The use has been variable by design — some chapters are long-standing class material lightly touched, others were drafted, restructured, or substantially edited with AI assistance. Where I have leaned into AI, I have leaned into it for three things in particular:
- Editing. Tightening prose, smoothing transitions, catching inconsistencies, and bringing chapters written over many years into a single, steadier voice.
- Producing content. Drafting explanations, worked examples, exercises, and figures — always reviewed, corrected, and signed off by a human author.
- Supporting the content. Checking that what a chapter claims is well supported, both in its material (is the statistics correct? does the code run? is the biology right?) and in its presentation — that each chapter reflects established adult-learning best practices rather than just dumping information.
That last point deserves a word. This book is built on a deliberate pedagogy (Knowles et al. 2005; Center 2016): adults learn best when material is problem-centered, builds on what they already know, respects their autonomy, and gives them early, concrete wins. AI has been a genuinely useful collaborator for holding every chapter to that standard — asking, chapter by chapter, whether the motivation is concrete, whether jargon is defined before it is used, and whether the exercises actually let a reader check their understanding.

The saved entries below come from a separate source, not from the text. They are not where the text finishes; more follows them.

Lemma str_filter_lower s :
  str_filter (fun c => negb (is_mac_separator c)) (to_ascii_lowercase s) =
  to_ascii_lowercase (str_filter (fun c => negb (is_mac_separator c)) s).
Proof.
  induction s as [|c s IH]; [done|]. cbn. destruct (ascii_lower_facts c) as (-> & _ & _).
  fold (to_ascii_lowercase s). rewrite IH. by destruct (is_mac_separator c).
Qed.

Lemma str_forallb_lower s :
  str_forallb is_ascii_hexdigit (to_ascii_lowercase s) = str_forallb is_ascii_hexdigit s.
Proof.
  induction s as [|c s IH]; [done|]. cbn. destruct (ascii_lower_facts c) as (_ & -> & _).
  fold (to_ascii_lowercase s). by rewrite IH.
Qed.

Lemma normalize_mac_lower a : normalize_mac (to_ascii_lowercase a) = normalize_mac a.
Proof.
  unfold normalize_mac.
  by rewrite str_filter_lower, to_ascii_lowercase_length, str_forallb_lower, to_ascii_lowercase_idem.
Qed.

(** A normalised address is six pairs of lower-case digits, and normalises to
    itself. *)
Lemma normalize_mac_idem a m : normalize_mac a = Some m -> normalize_mac m = Some m.
Proof.
  unfold normalize_mac at 1. set (hex := str_filter _ a).
  destruct (String.length hex =? 12)%nat eqn:El; [|done]. apply Nat.eqb_eq in El. simpl negb.
  destruct (str_forallb is_ascii_hexdigit hex) eqn:Eh; [|done]. intros [= <-].
  clearbody hex. rewrite <- str_forallb_lower in Eh. rewrite <- to_ascii_lowercase_length in El.
  rewrite <- (to_ascii_lowercase_idem hex). set (low := to_ascii_lowercase hex) in *.
  assert (to_ascii_lowercase low = low) as Hl by apply to_ascii_lowercase_idem. clearbody low. 
  pose proof Eh as Eall. do 12 (destruct low as [|? low]; [done|]). destruct low; [|done].
  cbn [str_forallb] in Eh. repeat (apply andb_true_iff in Eh as [? Eh]).
  match type of Hl with _ = ?l => set (low := l) in * end.
  match goal with |- normalize_mac ?x = _ => set (m := x) end.
  assert (str_filter (fun c => negb (is_mac_separator c)) m = low) as E.
  { subst m low. rewrite Hl. cbn [join map seq Nat.mul Nat.add String.substring String.append].
    repeat (cbn [str_filter]; match goal with
      | |- context [is_mac_separator ?c] =>
          first [ change (is_mac_separator c) with true
                | rewrite (proj2 (proj2 (ascii_lower_facts c))) by assumption ]
      end; cbn [negb]). done. }
  unfold normalize_mac. rewrite E. subst low. cbn [String.length Nat.eqb negb orb].
  rewrite Eall. cbn [negb orb]. subst m. by rewrite Hl.
Qed.

(** What [mac_eq] compares. *)
Definition mac_key (a : string) : string :=
  match normalize_mac a with Some m => m | None => to_ascii_lowercase a end.

Lemma mac_eq_key a b : mac_eq a b = true <-> mac_key a = mac_key b.
Proof.
  unfold mac_eq, mac_key.
  destruct (normalize_mac a) as [x|] eqn:Ea, (normalize_mac b) as [y|] eqn:Eb;
    rewrite ?String.eqb_eq, ?eq_ignore_ascii_case_iff; [done| | |done].
  - split; intros H; exfalso; rewrite <- normalize_mac_lower in Ea, Eb.
    + congruence.
    + apply normalize_mac_idem in Ea. congruence.
  - split; intros H; exfalso; rewrite <- normalize_mac_lower in Ea, Eb.
    + congruence.
    + apply normalize_mac_idem in Eb. congruence.
Qed.

Lemma mac_eq_refl a : mac_eq a a = true.
Proof. by apply mac_eq_key. Qed.

#[export] Instance mac_same_equiv : Equivalence (fun a b => mac_eq a b = true).
Proof.
  split.
  - intros a. apply mac_eq_refl.
  - intros a b. rewrite !mac_eq_key. done.
  - intros a b c. rewrite !mac_eq_key. congruence.
Qed.

(** MAC comparison is an equivalence that ignores separators and case:
    two strings compare equal exactly when their normal forms (or, for strings
    that are not MAC addresses, their lower-case forms) coincide, and a normal
    form is its own normal form. *)
Theorem mac_eq_normal_form :
  (forall a b, mac_eq a b = true <-> mac_key a = mac_key b) /\
  (forall a m, normalize_mac a = Some m -> normalize_mac m = Some m /\ mac_eq a m = true).
Proof.
  split; [apply mac_eq_key|]. intros a m H. split; [by eapply normalize_mac_idem|].
  apply mac_eq_key. unfold mac_key. rewrite H. by rewrite (normalize_mac_idem _ _ H).
Qed.

(** ** Split scope *)

Section partition.
Context (c start end_ : Z).
Hypothesis Hrange : 0 <= start <= end_ /\ end_ < 2 ^ 32.
Hypothesis Hcount : 1 < c <= end_ - start + 1.

Let size := (end_ - start + 1) / c.

Lemma slice_size : 1 <= size /\ c * size <= end_ - start + 1 < 2 * c * size.
Proof.
  assert (1 <= size) by (subst size; apply Z.div_le_lower_bound; lia).
  pose proof (Z.div_mod (end_ - start + 1) c) as E. fold size in E.
  pose proof (Z.mod_pos_bound (end_ - start + 1) c). nia.
Qed.

(** No addition of [slice] wraps. *)
Lemma slice_eq i : 0 <= i < c ->
  slice (mkPoolPartition i c) start end_ =
  (start + i * size, if i =? c - 1 then end_ else start + (i + 1) * size - 1).
Proof.
  intros Hi. pose proof slice_size as [Hs Hb]. unfold slice; simpl. fold size.
  rewrite (proj2 (Z.leb_gt c 1)), (proj2 (Z.leb_gt c i)), (proj2 (Z.ltb_ge end_ start)),
    (proj2 (Z.eqb_neq size 0)) by lia. simpl.
  assert (0 <= i * size) by nia. assert ((i + 1) * size <= c * size) by nia.
  assert (forall x, 0 <= x < 2 ^ 32 -> try_u32 x = Some x) as T
    by (intros x Hx; unfold try_u32, U32_MAX; by rewrite (proj2 (Z.leb_le _ _)) by lia).
  unfold u64. rewrite (Z.mod_small (i * size)) by lia. rewrite !T by lia. simpl. unfold u32.
  rewrite (Z.mod_small (start + i * size)) by lia.
  destruct (Z.eqb_spec i (c - 1)); [done|].
  rewrite (Z.mod_small (start + i * size + size)) by nia. rewrite Z.mod_small by nia. f_equal. lia.
Qed.

Lemma slice_order i j : 0 <= i < c -> 0 <= j < c -> i <> j ->
  (slice (mkPoolPartition i c) start end_).2 < (slice (mkPoolPartition j c) start end_).1 \/
  (slice (mkPoolPartition j c) start end_).2 < (slice (mkPoolPartition i c) start end_).1.
Proof.
  intros Hi Hj Hij. pose proof slice_size as [Hs Hb]. rewrite !slice_eq by lia. simpl.
  destruct (Z.lt_ge_cases i j).
  - left. rewrite (proj2 (Z.eqb_neq i (c - 1))) by lia. nia.
  - right. rewrite (proj2 (Z.eqb_neq j (c - 1))) by lia. nia.
Qed.

(** the slices of the servers that share a pool partition its range:
    each lies inside the range, slices of different servers are disjoint, and
    every address belongs to one. *)
Theorem slices_partition :
  (forall i, 0 <= i < c -> let s := slice (mkPoolPartition i c) start end_ in
     start <= s.1 <= s.2 /\ s.2 <= end_) /\
  (forall i j, 0 <= i < j -> j < c ->
     (slice (mkPoolPartition i c) start end_).2 < (slice (mkPoolPartition j c) start end_).1) /\
  (forall n, start <= n <= end_ -> exists i, 0 <= i < c /\
     let s := slice (mkPoolPartition i c) start end_ in s.1 <= n <= s.2).
Proof.
  pose proof slice_size as [Hs Hb]. split_and!.
  - intros i Hi s. subst s. rewrite slice_eq by done. simpl.
    assert (0 <= i * size) by nia. assert ((i + 1) * size <= c * size) by nia.
    destruct (Z.eqb_spec i (c - 1)); nia.
  - intros i j Hi Hj. rewrite !slice_eq by lia. simpl.
    rewrite (proj2 (Z.eqb_neq i (c - 1))) by lia. nia.
  - intros n Hn. exists (Z.min ((n - start) / size) (c - 1)).
    assert (0 <= (n - start) / size) by (apply Z.div_pos; lia).
    split; [lia|]. rewrite slice_eq by lia. simpl.
    pose proof (Z.div_mod (n - start) size). pose proof (Z.mod_pos_bound (n - start) size).
    destruct (Z.le_gt_cases (c - 1) ((n - start) / size)).
    + rewrite Z.min_r, Z.eqb_refl by lia. nia.
    + rewrite Z.min_l, (proj2 (Z.eqb_neq _ _)) by lia. nia.
Qed.
End partition.

Lemma slices_partition_witness :
  (slice (mkPoolPartition 0 3) 3221225994 3221226003).2 < (slice (mkPoolPartition 2 3) 3221225994 3221226003).1.
Proof.
  destruct (slices_partition 3 3221225994 3221226003) as (_ & H & _); [lia|lia|]. apply H; lia.
Defined.

(** ** Allocation *)

(** [r] reserves the address [ip] for [mac]. *)
Definition reserves (reservations : list Reservation) (mac : string) (ip : Z) : Prop :=
  exists r, In r reservations /\ mac_eq (res_mac_address r) mac = true /\
            parse_ipv4 (res_ip_address r) = Some ip.

(** Whoever holds [ip] among the leases is the client [mac]. *)
Definition held_only_by (leases : list Lease) (mac : string) (ip : Z) : Prop :=
  forall l, In l leases -> holds_address l = true -> parse_ipv4 (lease_ip_address l) = Some ip ->
    exists m, lease_mac_address l = Some m /\ mac_eq m mac = true.

(** No two leases for one address; the store keeps this. *)
Definition one_lease_per_ip (leases : list Lease) : Prop :=
  forall l1 l2, In l1 leases -> In l2 leases ->
    lease_ip_address l1 = lease_ip_address l2 -> lease_mac_address l1 = lease_mac_address l2.

Lemma elem_of_reserved_set reservations n :
  n ∈ reserved_set reservations <->
  exists r, In r reservations /\ parse_ipv4 (res_ip_address r) = Some n.
Proof. unfold reserved_set. rewrite elem_of_list_to_set, list_elem_of_In. apply filter_map_In. Qed.

Lemma lease_of_true mac l :
  lease_of mac false l = true <-> exists m, lease_mac_address l = Some m /\ mac_eq m mac = true.
Proof. unfold lease_of. destruct (lease_mac_address l); naive_solver. Qed.

Lemma elem_of_held_by_other leases mac n :
  n ∉ held_by_other_set leases mac <-> held_only_by leases mac n.
Proof.
  unfold held_by_other_set. rewrite elem_of_list_to_set, list_elem_of_In, filter_map_In.
  unfold held_only_by. split.
  - intros H l Hl Hh Hp. apply lease_of_true. destruct (lease_of mac false l) eqn:E; [done|].
    destruct H. exists l. rewrite !filter_In, E. auto.
  - intros H (l & Hl & Hp). rewrite !filter_In in Hl. destruct Hl as [[Hl Hh] Hn].
    destruct (proj2 (lease_of_true mac l) (H l Hl Hh Hp)). by rewrite andb_false_r in Hn || destruct (lease_of mac false l).
Qed.

Lemma free_true reserved held n : free reserved held n = true <-> n ∉ reserved /\ n ∉ held.
Proof.
  unfold free. rewrite andb_true_iff, !negb_true_iff, !bool_decide_eq_false. done.
Qed.

Lemma slice_within p start end_ : is_u32 start -> is_u32 end_ -> start <= end_ -> 0 <= index p ->
  start <= (slice p start end_).1 /\ (slice p start end_).2 <= end_ /\
  (slice p start end_).1 <= (slice p start end_).2.
Proof.
  intros Hs He Hle Hi. unfold is_u32 in *. destruct p as [i c]. simpl in Hi.
  destruct (decide (1 < c <= end_ - start + 1 /\ i < c)) as [[Hc Hic]|Hno].
  - pose proof (slice_size c start end_ ltac:(lia) Hc) as [Hz Hb].
    rewrite slice_eq by lia. simpl. assert ((i + 1) * ((end_ - start + 1) / c) <= c * ((end_ - start + 1) / c)) by nia.
    assert (0 <= i * ((end_ - start + 1) / c)) by nia.
    destruct (Z.eqb_spec i (c - 1)); nia.
  - unfold slice. simpl. destruct (Z.leb_spec c 1); simpl; [lia|].
    destruct (Z.leb_spec c i); simpl; [lia|]. destruct (Z.ltb_spec end_ start); [lia|]. simpl.
    assert ((end_ - start + 1) / c = 0) as -> by (apply Z.div_small; lia). simpl. lia.
Qed.

Definition partition_ok (partition : option PoolPartition) : Prop :=
  forall p, partition = Some p -> 0 <= index p.

Lemma range_within partition start end_ : is_u32 start -> is_u32 end_ -> start <= end_ ->
  partition_ok partition ->
  let r := from_option (fun p => slice p start end_) (start, end_) partition in
  start <= r.1 <= r.2 /\ r.2 <= end_.
Proof.
  intros Hs He Hle Hp. destruct partition as [p|]; simpl; [|lia].
  pose proof (slice_within p start end_ Hs He Hle (Hp p eq_refl)). lia.
Qed.

Lemma v4_range_bound pool s e : v4_range pool = Some (s, e) -> is_u32 s /\ is_u32 e.
Proof.
  unfold v4_range. destruct (range_start_v4 pool ≫= parse_ipv4) as [a|] eqn:Ea; [|done].
  destruct (range_end_v4 pool ≫= parse_ipv4) as [b|] eqn:Eb; [|done]. intros [= <- <-].
  apply bind_Some in Ea as (? & _ & ?%parse_ipv4_bound).
  by apply bind_Some in Eb as (? & _ & ?%parse_ipv4_bound).
Qed.

Lemma allocate_ip_spec pool reservations leases mac requested partition ip :
  one_lease_per_ip leases -> partition_ok partition ->
  allocate_ip pool reservations leases mac requested partition = Some ip ->
  reserves reservations mac ip \/
  (exists s e, v4_range pool = Some (s, e) /\ s <= ip <= e) /\
  (forall r, In r reservations -> parse_ipv4 (res_ip_address r) <> Some ip) /\
  held_only_by leases mac ip.
Proof.
  intros Hone Hpart. unfold allocate_ip.
  destruct (find _ reservations ≫= _) as [n|] eqn:E1.
  - intros [= ->]. left. apply bind_Some in E1 as (r & [Hr Hm]%find_some & Hp). by exists r.
  - destruct (v4_range pool) as [[s e]|] eqn:Er; [|done].
    destruct (Z.ltb_spec e s); [done|]. destruct (v4_range_bound _ _ _ Er) as [Bs Be].
    assert (forall n, s <= n <= e -> n ∉ reserved_set reservations -> held_only_by leases mac n ->
      (exists s0 e0, Some (s, e) = Some (s0, e0) /\ s0 <= n <= e0) /\
      (forall r, In r reservations -> parse_ipv4 (res_ip_address r) <> Some n) /\
      held_only_by leases mac n) as Hdone.
    { intros n Hn Hres Hh. split_and!; [by exists s, e| |done]. intros r Hr Hp.
      apply Hres, elem_of_reserved_set. by exists r. }
    intros H'. right. revert H'. destruct (reuse_lease _ _ _ _ _) as [n|] eqn:E2.
    + intros [= ->]. unfold reuse_lease in E2.
      destruct (find (lease_of mac false) _) as [l|] eqn:El; [|done]. apply find_some in El as [[Hl Hh]%filter_In Hm].
      destruct (parse_ipv4 (lease_ip_address l)) as [n|] eqn:Hp; [|done].
      destruct (ip_in_range n s e && _) eqn:Ei; [|done]. injection E2 as ->.
      unfold ip_in_range in Ei. to_prop. apply Hdone; [lia|done|].
      intros l' Hl' Hh' Hp'. apply lease_of_true in Hm. rewrite <- (Hone l l'); [done..|].
      apply parse_ipv4_canonical in Hp, Hp'. congruence.
    + destruct (honour_request _ _ _ _ _) as [n|] eqn:E3.
      * intros [= ->]. unfold honour_request in E3. destruct requested as [n|]; [|done].
        destruct (ip_in_range n s e && _) eqn:Ei; [|done]. injection E3 as ->.
        unfold ip_in_range in Ei. apply andb_true_iff in Ei as [Ei [Hr Hh]%free_true].
        to_prop. apply Hdone; [lia|done|]. by apply elem_of_held_by_other.
      * unfold first_free. intros [Hin [Hr Hh]%free_true]%find_some.
        pose proof (range_within partition s e Bs Be ltac:(lia) Hpart) as Hw. simpl in Hw.
        apply list_elem_of_In, elem_of_seqZ in Hin. apply Hdone; [lia|done|].
        by apply elem_of_held_by_other.
Qed.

None of this displaces human judgment, and that is the point. Large language models produce fluent text that can feel authoritative while being subtly wrong, and over-reliance on them can erode the very critical thinking this book is trying to build (Messeri and Crockett 2024; Lee et al. 2025). So every AI contribution here was reviewed against trusted sources, every code chunk was executed, and the responsibility for what the book says rests with its human authors. AI helped us get there faster and present it better; it did not get the final word.
If you would like to use these tools in your own learning — which I encourage — the AI Tools appendix is a practical guide to doing so effectively and responsibly, and the preface says more about the learning philosophy behind the book.
Citing the book
If you use this material, a citation is appreciated. The book is archived on Zenodo with a DOI:
Davis, S. The RBioc Book. https://doi.org/10.5281/zenodo.20574829
That DOI (10.5281/zenodo.20574829) is the concept DOI — it always resolves to the latest version, and each release also gets its own version-specific DOI. A machine-readable citation lives in the repository’s CITATION.cff (GitHub’s “Cite this repository” button exports APA and BibTeX). The book is a living document; chapters are added and revised over time.